This and that
By Matt Rowson
We're all familiar with the frustrations inherent in following a relatively small club. Neglected by the national media whose often pitiful awareness of your side tends to be based on a half-remembered trip to a cup tie in 1978 (a bit like saying "yeah, I went abroad once - it was rubbish!"). The frustration is more acute the lower down you sink...as anyone who happened to be abroad during our Division Two spell will testify. Relying naively on a World Service rookie messing up and accidentally letting slip a Division Two scoreline is not a relaxing way to spend a Saturday afternoon.
The situation is exacerbated by the suffocating level of attention foisted upon certain clubs, and the fawning, sycophantic tone routinely applied to their coverage. Manchester United, obviously, and Arsenal too. In particular, Stoke City. Bloody hell. It's hardly possible to open a sports section without hitting a double page spread discussing Tony Pulis' limited attacking options, or to leaf through a tabloid without finding some paperazzi shots of Sergei Shtaniuk with some mystery blonde, or Wayne Thomas at the drycleaners.

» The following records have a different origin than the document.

(* ===== verification/Mem.v ===== *)
(** * The heap (rt-thread/src/mem.c)

    The small-memory allocator: a doubly linked list of block headers laid out
    from [heap_ptr] to the end stub, by offsets from [heap_ptr]. The semaphore
    [heap_sem] makes each call one atomic step. *)

From S2P Require Import Prelude.

(** ** State *)

Record heap_mem := HeapMem { hm_magic : Z; hm_used : Z; hm_next : Z; hm_prev : Z }.

(** [h_mem]: the headers in memory, by offset; [h_data]: the other bytes. *)
Record heap := Heap {
  heap_ptr : Z;
  h_mem : gmap Z heap_mem;
  h_data : gmap Z Z;
  mem_size_aligned : Z;
  lfree : Z;
  used_mem : Z;
  max_mem : Z;
}.

Definition HEAP_MAGIC : Z := 7840.           (* 0x1ea0 *)
Definition SIZEOF_STRUCT_MEM : Z := 12.
Definition MIN_SIZE : Z := 12.
Definition MIN_SIZE_ALIGNED : Z := RT_ALIGN MIN_SIZE 4.

Definition set_hmem x h := Heap (heap_ptr h) x (h_data h) (mem_size_aligned h) (lfree h) (used_mem h) (max_mem h).
Definition set_data x h := Heap (heap_ptr h) (h_mem h) x (mem_size_aligned h) (lfree h) (used_mem h) (max_mem h).
Definition set_lfree x h := Heap (heap_ptr h) (h_mem h) (h_data h) (mem_size_aligned h) x (used_mem h) (max_mem h).
Definition set_used x h := Heap (heap_ptr h) (h_mem h) (h_data h) (mem_size_aligned h) (lfree h) x (max_mem h).
(** [used_mem += n; if (max_mem < used_mem) max_mem = used_mem]. *)
Definition count_used n h :=
  let u := u32 (used_mem h + n) in
  Heap (heap_ptr h) (h_mem h) (h_data h) (mem_size_aligned h) (lfree h) u (if max_mem h <? u then u else max_mem h).
(* ===== verification/MemSpec.v ===== *)
(** * The heap: specification of its operations

    What [rt_malloc], [rt_free] and [rt_realloc] promise, in terms of the user
    areas of the used blocks, and the safety of any sequence of calls. *)

From S2P Require Import Prelude Mem.

Implicit Types (h : heap) (bs : list (bool * Z)).

(** ** Copying *)

Definition byte_at h (a : Z) : Z := default 0 (h_data h !! a).

Lemma copy_bytes_spec n : forall dst src d j,
  dst + Z.of_nat n <= src \/ src + Z.of_nat n <= dst ->
  copy_bytes n dst src d !! j =
    if decide (dst <= j < dst + Z.of_nat n) then Some (default 0 (d !! (src + (j - dst)))) else d !! j.
Proof.
  induction n as [|n IH]; intros dst src d j Hd; cbn [copy_bytes].
  - rewrite decide_False by lia. done.
  - rewrite IH by lia. destruct (decide (j = dst)) as [->|Hne].
    + rewrite decide_False, decide_True, lookup_insert_eq by lia. by rewrite Z.sub_diag, Z.add_0_r.
    + destruct (decide (dst + 1 <= j < dst + 1 + Z.of_nat n)).
      * rewrite decide_True, lookup_insert_ne by lia. do 3 f_equal. lia.
      * rewrite decide_False, lookup_insert_ne by lia. done.
Qed.

Lemma set_bytes_spec n v : forall dst d j,
  set_bytes n dst v d !! j = if decide (dst <= j < dst + Z.of_nat n) then Some v else d !! j.
Proof.
  induction n as [|n IH]; intros dst d j; cbn [set_bytes].
  - rewrite decide_False by lia. done.
  - rewrite IH. destruct (decide (j = dst)) as [->|Hne].
    + rewrite decide_False, decide_True, lookup_insert_eq by lia. done.
    + destruct (decide (dst + 1 <= j < dst + 1 + Z.of_nat n)).
      * by rewrite decide_True by lia.
      * rewrite decide_False, lookup_insert_ne by lia. done.
Qed.
(* ===== verification/Completion.v ===== *)
(** * Completions (rt-thread/components/drivers/src/completion.c)

    A flag that an interrupt or a thread sets and that one thread waits for. The
    structure lies outside the kernel's objects: its flag is a value of its own,
    its list is the waiting list [LSuspend o] of an unused object number. *)

From S2P Require Import Prelude RtList Sched SchedFacts Timer Kernel Thread Demo Ipc Sem Blocking.

(** ** Operations *)

(** The flag: [RT_COMPLETED] or [RT_UNCOMPLETED]. *)
Definition rt_completion_init (o : oid) (k : kernel) : bool * kernel := (false, rt_list_init_head (LSuspend o) k).

(** Up to [rt_schedule] or the result. *)
Definition rt_completion_wait_enter (o : oid) (timeout : Z) (flag : bool) (k : kernel) : option (bool * kernel * step_result Z) :=
  if flag then Some (false, k, Done RT_EOK false)
  else if timeout =? 0 then Some (false, k, Done (- RT_ETIMEOUT) false)
  else
    t ← rt_thread_self k;
    k ← upd_th t (th_set_error RT_EOK) k;
    '(k, r) ← wait_on (LSuspend o) t RT_IPC_FLAG_FIFO timeout 0 k;
    Some (false, k, r).

(** Thread [t] runs again: the flag is cleared whatever woke it. *)
Definition rt_completion_wait_resume (t : tid) (flag : bool) (k : kernel) : option (bool * Z) :=
  th ← threads (k_s k) !! t; Some (false, th_error th).

Definition rt_completion_done (o : oid) (flag : bool) (k : kernel) : option (bool * kernel) :=
  if flag then Some (true, k)
  else '(k, b) ← wake_first (LSuspend o) k; k ← schedule_if b k; Some (true, k).

(** ** Properties *)

(** A completion that was done before is waited for without suspending. *)
Lemma wait_after_done o timeout k : rt_completion_wait_enter o timeout true k = Some (false, k, Done RT_EOK false).
Proof. done. Qed.

(** The running thread waits for a completion that is not done: it is suspended
    with its timer armed. [rt_completion_done] then sets the flag and makes it
    ready again, and when it runs it returns [RT_EOK] and the flag is cleared: each
    completion ends one wait. *)
Theorem rt_completion_wakes (k : kernel) (o : oid) (c : tid) (th : rt_thread) (timeout : Z) :
  kernel_wf k -> current (k_s k) = Some c -> threads (k_s k) !! c = Some th -> is_ready th ->
  lists (k_s k) !! LSuspend o = Some [] -> timeout <> 0 -> timeout <= max_delay ->
  exists k1, rt_completion_wait_enter o timeout false k = Some (false, k1, Wait timeout (if 0 <? timeout then rt_tick (k_t k) else 0)) /\
    kernel_wf k1 /\ waits_on (LSuspend o) c th timeout k k1 /\
    forall k2, kernel_wf k2 -> is_Some (current (k_s k2)) -> lists (k_s k2) !! LSuspend o = Some [c] ->
      threads (k_s k2) !! c = Some (make_suspended (th_set_error RT_EOK th)) ->
      exists k3, rt_completion_done o false k2 = Some (true, k3) /\ kernel_wf k3 /\ lists (k_s k3) !! LSuspend o = Some [] /\
        (exists th', threads (k_s k3) !! c = Some th' /\ is_ready th') /\
        rt_completion_wait_resume c true k3 = Some (false, RT_EOK).
Proof.
  intros Hk Hc Ht Hrd Hl Hn0 Htime. unfold rt_completion_wait_enter, rt_thread_self. rewrite (proj2 (Z.eqb_neq _ _) Hn0), Hc. simpl.
  rewrite (upd_th_eq _ _ _ _ Ht). simpl.
  destruct (wait_on_spec Z k c th (LSuspend o) RT_IPC_FLAG_FIFO timeout 0 Hk Ht Hrd I) as (k1 & -> & Hk1 & Hw); [by eexists|by left|done|].
  simpl. exists k1. split_and!; [done|done|done|]. intros k2 Hk2 [c2 Hc2] Hl2 Ht2.
  unfold rt_completion_done. destruct (wake_first_spec k2 (LSuspend o) Hk2 I) as (k3 & b & -> & Hk3 & Hh & _ & Hc3 & _ & _); [by eexists|].
  unfold handed in Hh. rewrite Hl2 in Hh. destruct Hh as (->&Hl3&_&th2&Hth2&Hth3). rewrite Ht2 in Hth2. injection Hth2 as <-.
  simpl. destruct (kernel_schedule ∅ 0 k3 c2 Hk3) as (s' & Hop & Hk' & Hf & _); [by rewrite Hc3|]. rewrite Hop. simpl.
  exists (set_s s' k3). destruct Hf as (_&_&Hfl&Hft).
  assert (exists th', threads s' !! c = Some th' /\ is_ready th' /\ th_error th' = RT_EOK) as (th'&Hth'&Hr'&He').
  { destruct (Hft c) as [E|(th3&E3&_&E)].
    - rewrite E, Hth3. eexists. split; [done|]. split; [apply make_ready_stat|done].
    - rewrite Hth3 in E3. injection E3 as <-. eexists. split; [done|]. split; [apply make_ready_stat|done]. }
  split_and!; [done|done|simpl; by rewrite Hfl|by exists th'|].
  unfold rt_completion_wait_resume. simpl. rewrite Hth'. simpl. by rewrite He'.
Qed.

(** ** Witness: thread 1 waits, thread 2 runs and completes *)

Definition demo_completion : kernel := (rt_completion_init 7 demo_k).2.
Definition demo_waiting : kernel :=
  match rt_completion_wait_enter 7 5 false demo_completion with
  | Some (_, k, r) => match finish (k, r) with Some (k, _) => k | None => k end
  | None => demo_completion
  end.

Lemma demo_completion_wf : kernel_wf demo_completion.
Proof. kernel_dec. Qed.
Lemma demo_waiting_wf : kernel_wf demo_waiting.
Proof. kernel_dec. Qed.

Lemma rt_completion_wakes_witness :
  exists k3, rt_completion_done 7 false demo_waiting = Some (true, k3) /\ kernel_wf k3 /\
    rt_completion_wait_resume 1 true k3 = Some (false, RT_EOK).
Proof.
  destruct (rt_completion_wakes demo_completion 7 1 (demo_th 1 20 0 0) 5 demo_completion_wf) as (k1&_&_&_&H);
    [reflexivity|vm_compute; reflexivity|reflexivity|reflexivity|lia|unfold max_delay; lia|].
  destruct (H demo_waiting demo_waiting_wf) as (k3&H1&H2&_&_&H3);
    [vm_compute; by eexists|vm_compute; reflexivity|vm_compute; reflexivity|].
  exists k3. exact (conj H1 (conj H2 H3)).
Defined.
(** The result is the address of a block; 0 is [RT_NULL]. *)
Definition mp_alloc_loop (o : oid) (t : option tid) (time before_sleep : Z) (s : mp_state) : option (mp_state * step_result Z) :=
  if mp_free_count (st_p s) =? 0 then
    if time =? 0 then k ← rt_set_errno (- RT_ETIMEOUT) (st_k s); Some (MpState (st_p s) (st_m s) k, Done 0 false)
    else
      t ← t;
      k ← upd_th t (th_set_error RT_EOK) (st_k s);
      k ← mp_suspend o t time k;
      let p := st_p s in
      Some (MpState (mp_with (mp_block_list p) (mp_free_count p) (u32 (mp_suspend_count p + 1)) p) (st_m s) k,
            Wait time (if 0 <? time then rt_tick_get (k_t k) else before_sleep))
  else '(s, b) ← mp_take s; Some (s, Done b false).
Definition rt_mp_alloc_enter (o : oid) (time : Z) (s : mp_state) : option (mp_state * step_result Z) :=
  mp_alloc_loop o (rt_thread_self (st_k s)) time 0 s.
(** Thread [t] runs again. A thread that was not given a block leaves the count of
    the waiters as it is. *)
Definition rt_mp_alloc_resume (o : oid) (t : tid) (time before_sleep : Z) (s : mp_state) : option (mp_state * step_result Z) :=
  th ← threads (k_s (st_k s)) !! t;
  if negb (th_error th =? RT_EOK) then Some (s, Done 0 false)
  else mp_alloc_loop o (Some t) (time_left time before_sleep (rt_tick_get (k_t (st_k s)))) before_sleep s.

(** The header must hold the address of this pool. The first waiter is looked up
    by the count, not by the list. *)
Definition rt_mp_free (o : oid) (block : Z) (s : mp_state) : option mp_state :=
  let h := u32 (block - 4) in
  a ← st_m s !! h;
  if a =? mp_addr (st_p s) then
    let p := st_p s in
    let m := <[h := mp_block_list p]> (st_m s) in
    let p := mp_with h (u32 (mp_free_count p + 1)) (mp_suspend_count p) p in
    if 0 <? mp_suspend_count p then
      l ← lists (k_s (st_k s)) !! LSuspend o;
      t ← head l;
      k ← upd_th t (th_set_error RT_EOK) (st_k s);
      '(k, _) ← rt_thread_resume t k;
      k ← on_s rt_schedule k;
      Some (MpState (mp_with (mp_block_list p) (mp_free_count p) (u32 (mp_suspend_count p - 1)) p) m k)
    else Some (MpState p m (st_k s))
  else None.

(** ** The blocks of a pool *)

(** The headers are [start], [start + stride], ... *)
Definition headers (start stride : Z) (n : nat) : list Z := (fun i : nat => start + Z.of_nat i * stride) <$> seq 0 n.

(** The list of free blocks from [p] on. *)
Fixpoint free_chain (m : gmap Z Z) (p : Z) (l : list Z) : Prop :=
  match l with [] => p = 0 | a :: l => p = a /\ exists next, m !! a = Some next /\ free_chain m next l end.

(** [free]: the headers of the free blocks, in the order of the list; [used]: those
    of the blocks in use. *)
Record pool_repr (p : rt_mempool) (m : gmap Z Z) (free used : list Z) : Prop := {
  pr_geometry : 0 < mp_start p /\ mp_start p mod 4 = 0 /\ 0 <= mp_block_size p /\ mp_block_size p mod 4 = 0 /\
    mp_start p + mp_total_count p * (mp_block_size p + 4) < 4294967296;
  pr_blocks : 0 <= mp_total_count p /\ free ++ used ≡ₚ headers (mp_start p) (mp_block_size p + 4) (Z.to_nat (mp_total_count p));
  pr_free : free_chain m (mp_block_list p) free;
  pr_used : forall a, a ∈ used -> m !! a = Some (mp_addr p);
  pr_count : mp_free_count p = Z.of_nat (length free);
}.

Lemma headers_elem start stride n a : a ∈ headers start stride n <-> exists i : nat, a = start + Z.of_nat i * stride /\ (i < n)%nat.
Proof. unfold headers. rewrite list_elem_of_fmap. setoid_rewrite elem_of_seq. split; intros (i&?&?); exists i; split; (done || lia). Qed.

Lemma headers_nodup start stride n : 0 < stride -> NoDup (headers start stride n).
Proof. intros Hs. apply NoDup_fmap_2; [intros i j E; nia|apply NoDup_seq]. Qed.

Lemma free_chain_insert m p l a v : a ∉ l -> free_chain m p l -> free_chain (<[a := v]> m) p l.
Proof.
  revert p. induction l as [|b l IH]; intros p Ha; simpl; [done|]. intros (->&next&Hn&Hc). apply not_elem_of_cons in Ha as [Hne Ha].
  split; [done|]. exists next. rewrite lookup_insert_ne by done. auto.
Qed.

(** A header in a pool. *)
Lemma repr_header p m free used a : pool_repr p m free used -> a ∈ free ++ used ->
  mp_start p <= a /\ a mod 4 = 0 /\ a + 4 + mp_block_size p <= mp_start p + mp_total_count p * (mp_block_size p + 4) /\
  exists i, 0 <= i < mp_total_count p /\ a = mp_start p + i * (mp_block_size p + 4).
Proof.
  intros [(H1&H2&H3&H4&H5) [H6 Hb] _ _ _] Ha. rewrite Hb, headers_elem in Ha. destruct Ha as (i&->&Hi).
  split_and!; [nia| |nia|exists (Z.of_nat i); lia].
  apply Z.mod_divide in H2 as [x Hx]; [|lia]. apply Z.mod_divide in H4 as [y Hy]; [|lia]. rewrite Hx, Hy.
  replace (x * 4 + Z.of_nat i * (y * 4 + 4)) with ((x + Z.of_nat i * (y + 1)) * 4) by ring. by apply Z.mod_mul.
Qed.

Lemma mp_take_repr s a free used : pool_repr (st_p s) (st_m s) (a :: free) used ->
  exists s', mp_take s = Some (s', a + 4) /\ pool_repr (st_p s') (st_m s') free (a :: used) /\ st_k s' = st_k s /\
    mp_addr (st_p s') = mp_addr (st_p s) /\ mp_suspend_count (st_p s') = mp_suspend_count (st_p s).
Proof.
  intros Hr. pose proof (repr_header _ _ _ _ a Hr) as (Hh1&Hh2&Hh3&_); [by left|].
  pose proof Hr as [Hg [Hn Hb] Hf Hu Hc]. destruct Hf as (E&next&Hnext&Hf). unfold mp_take. rewrite E, Hnext. simpl.
  assert (NoDup ((a :: free) ++ used)) as Hnd by (rewrite Hb; apply headers_nodup; lia).
  simpl in Hnd. apply NoDup_cons in Hnd as [Hni _]. rewrite not_elem_of_app in Hni. destruct Hni as [Hni1 Hni2].
  eexists. split; [f_equal; f_equal; word|]. split; [|done]. simpl. split; simpl; try done.
  - split; [done|]. by rewrite <-Hb, <-Permutation_middle.
  - by apply free_chain_insert.
  - intros b Hbi. destruct (decide (b = a)) as [->|Hne]; [by rewrite lookup_insert_eq|]. rewrite lookup_insert_ne by done. apply Hu. set_solver.
  - rewrite Hc. simpl length. assert (mp_total_count (st_p s) < 4294967296) by nia.
    assert (Z.of_nat (length free) < mp_total_count (st_p s)).
    { apply Permutation_length in Hb. unfold headers in Hb. rewrite length_fmap, length_seq, length_app in Hb. simpl in Hb. lia. }
    word.
Qed.

Lemma mp_free_repr o s a free used1 used2 : pool_repr (st_p s) (st_m s) free (used1 ++ a :: used2) -> mp_suspend_count (st_p s) = 0 ->
  exists s', rt_mp_free o (a + 4) s = Some s' /\ pool_repr (st_p s') (st_m s') (a :: free) (used1 ++ used2) /\ st_k s' = st_k s /\
    mp_addr (st_p s') = mp_addr (st_p s) /\ mp_suspend_count (st_p s') = 0.
Proof.
  intros Hr Hz. pose proof (repr_header _ _ _ _ a Hr) as (Hh1&Hh2&Hh3&_); [set_solver|].
  pose proof Hr as [Hg [Hn Hb] Hf Hu Hc]. unfold rt_mp_free. replace (u32 (a + 4 - 4)) with a by word.
  rewrite (Hu a) by set_solver. simpl. rewrite Z.eqb_refl, Hz. simpl.
  assert (NoDup (free ++ used1 ++ a :: used2)) as Hnd by (rewrite Hb; apply headers_nodup; lia).
  rewrite <-Permutation_middle, <-Permutation_middle in Hnd. apply NoDup_cons in Hnd as [Hni _]. rewrite !not_elem_of_app in Hni. destruct Hni as (Hn1&Hn2&Hn3).
  eexists. split; [done|]. split; [|done]. split; simpl; try done.
  - split; [done|]. rewrite <-Hb. by rewrite <-!Permutation_middle.
  - split; [done|]. exists (mp_block_list (st_p s)). rewrite lookup_insert_eq. split; [done|]. by apply free_chain_insert.
  - intros b Hbi. rewrite lookup_insert_ne by set_solver. apply Hu. set_solver.
  - rewrite Hc. assert (mp_total_count (st_p s) < 4294967296) by nia.
    assert (Z.of_nat (length free) < mp_total_count (st_p s)).
    { apply Permutation_length in Hb. unfold headers in Hb. rewrite length_fmap, length_seq, !length_app in Hb. simpl in Hb. lia. }
    word.
Qed.

(** ** A fresh pool *)

Lemma mp_link_lookup start stride n : 0 < stride -> forall off m i, 0 <= off -> 0 <= start ->
  start + (off + Z.of_nat n) * stride < 4294967296 -> off <= i ->
  mp_link start stride n off m !! (start + i * stride) =
  if decide (i < off + Z.of_nat n) then Some (start + (i + 1) * stride) else m !! (start + i * stride).
Proof.
  intros Hs. induction n as [|n IH]; intros off m i Ho Hst Hr Hi; cbn [mp_link]; [by rewrite decide_False by lia|].
  assert (forall j, 0 <= j <= off + Z.of_nat (S n) -> u32 (start + j * stride) = start + j * stride) as Eu by (intros j Hj; word || (apply u32_small; unfold is_u32; nia)).
  rewrite !Eu by lia. destruct (decide (i = off)) as [->|Hne].
  - rewrite decide_True by lia. clear IH.
    assert (forall n off' m', off < off' -> 0 <= off' -> start + (off' + Z.of_nat n) * stride < 4294967296 ->
      mp_link start stride n off' m' !! (start + off * stride) = m' !! (start + off * stride)) as Hout.
    { clear n m Hr Hi Eu. induction n as [|n IH]; intros off' m' Hlt Ho' Hr; cbn [mp_link]; [done|].
      rewrite IH by lia. rewrite lookup_insert_ne; [done|]. rewrite u32_small by (unfold is_u32; nia). nia. }
    rewrite Hout by lia. by rewrite lookup_insert_eq.
  - rewrite IH by lia. rewrite (decide_ext (i < off + Z.of_nat (S n)) (i < off + 1 + Z.of_nat n)) by lia.
    destruct (decide _); [done|]. rewrite lookup_insert_ne by nia. done.
Qed.

Lemma link_chain start stride n (m : gmap Z Z) : forall off,
  (forall i : nat, (off <= i < off + n)%nat -> m !! (start + Z.of_nat i * stride) = Some (if decide (S i = off + n)%nat then 0 else start + Z.of_nat (S i) * stride)) ->
  (0 < n)%nat -> free_chain m (start + Z.of_nat off * stride) ((fun i : nat => start + Z.of_nat i * stride) <$> seq off n).
Proof.
  induction n as [|n IH]; intros off Hm Hn; [lia|]. cbn [seq fmap list_fmap free_chain]. split; [done|].
  rewrite (Hm off) by lia. eexists. split; [done|]. destruct n as [|n]; [by rewrite decide_True by lia|].
  rewrite decide_False by lia. apply IH; [|lia]. intros i Hi. rewrite (Hm i) by lia. by rewrite (decide_ext (S i = off + S (S n))%nat (S i = S off + S n)%nat) by lia.
Qed.

Lemma init_chain start stride n m : 0 < stride -> 0 <= start -> (0 < n)%nat -> start + Z.of_nat n * stride < 4294967296 ->
  free_chain (mp_link_all start stride n m) start (headers start stride n).
Proof.
  intros Hs H0 Hn Hr. replace start with (start + Z.of_nat 0 * stride) at 2 by lia. apply link_chain; [|done].
  intros i Hi. unfold mp_link_all. rewrite (u32_small (start + (Z.of_nat n - 1) * stride)) by (unfold is_u32; nia).
  destruct (decide (S i = 0 + n)%nat) as [E|E].
  - replace (Z.of_nat n - 1) with (Z.of_nat i) by lia. by rewrite lookup_insert_eq.
  - rewrite lookup_insert_ne by nia. rewrite mp_link_lookup by lia. rewrite decide_True by lia. do 2 f_equal. lia.
Qed.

And the TV. My word. Channel hop through the Digital options any day of the week and you can't move for ex-Potters stars, recruited to give some popular credibility to a half-arsed plan for a quiz or chat show. "Ian Painter talks Politics", "Name that Grannie, with Vince Overson", "Toupé 2003, presented by George Berry". Sheesh.
Anyone would think that football in this country didn't exist outside of the Potteries, that Stoke are some kind of surrogate national side in the event of England's underperformance, that there's only one "City" (because of course "City" means Stoke, all others have to be referred to by their prefix. Except Birmingham, where grunting will do). It's all just Stoke this, Stoke that. Sick of it.*
And as you will no doubt be painfully aware, all is not well at the Britannia Stadium as the Potters, back in Division One after four years' absence, are floundering to avoid a quick return whence they came. They've hardly had a stable basis to build on throughout the season, as Gudjon Thordarson's summer departure was followed uncomfortably quickly by that of Steve Cotterill who quickly decamped to Sunderland (no sniggering at the back). Dave Kevan took over as caretaker for an uncomfortable period during which George Burley appeared to be about to take over, then changed his mind before Tony Pulis took the reins.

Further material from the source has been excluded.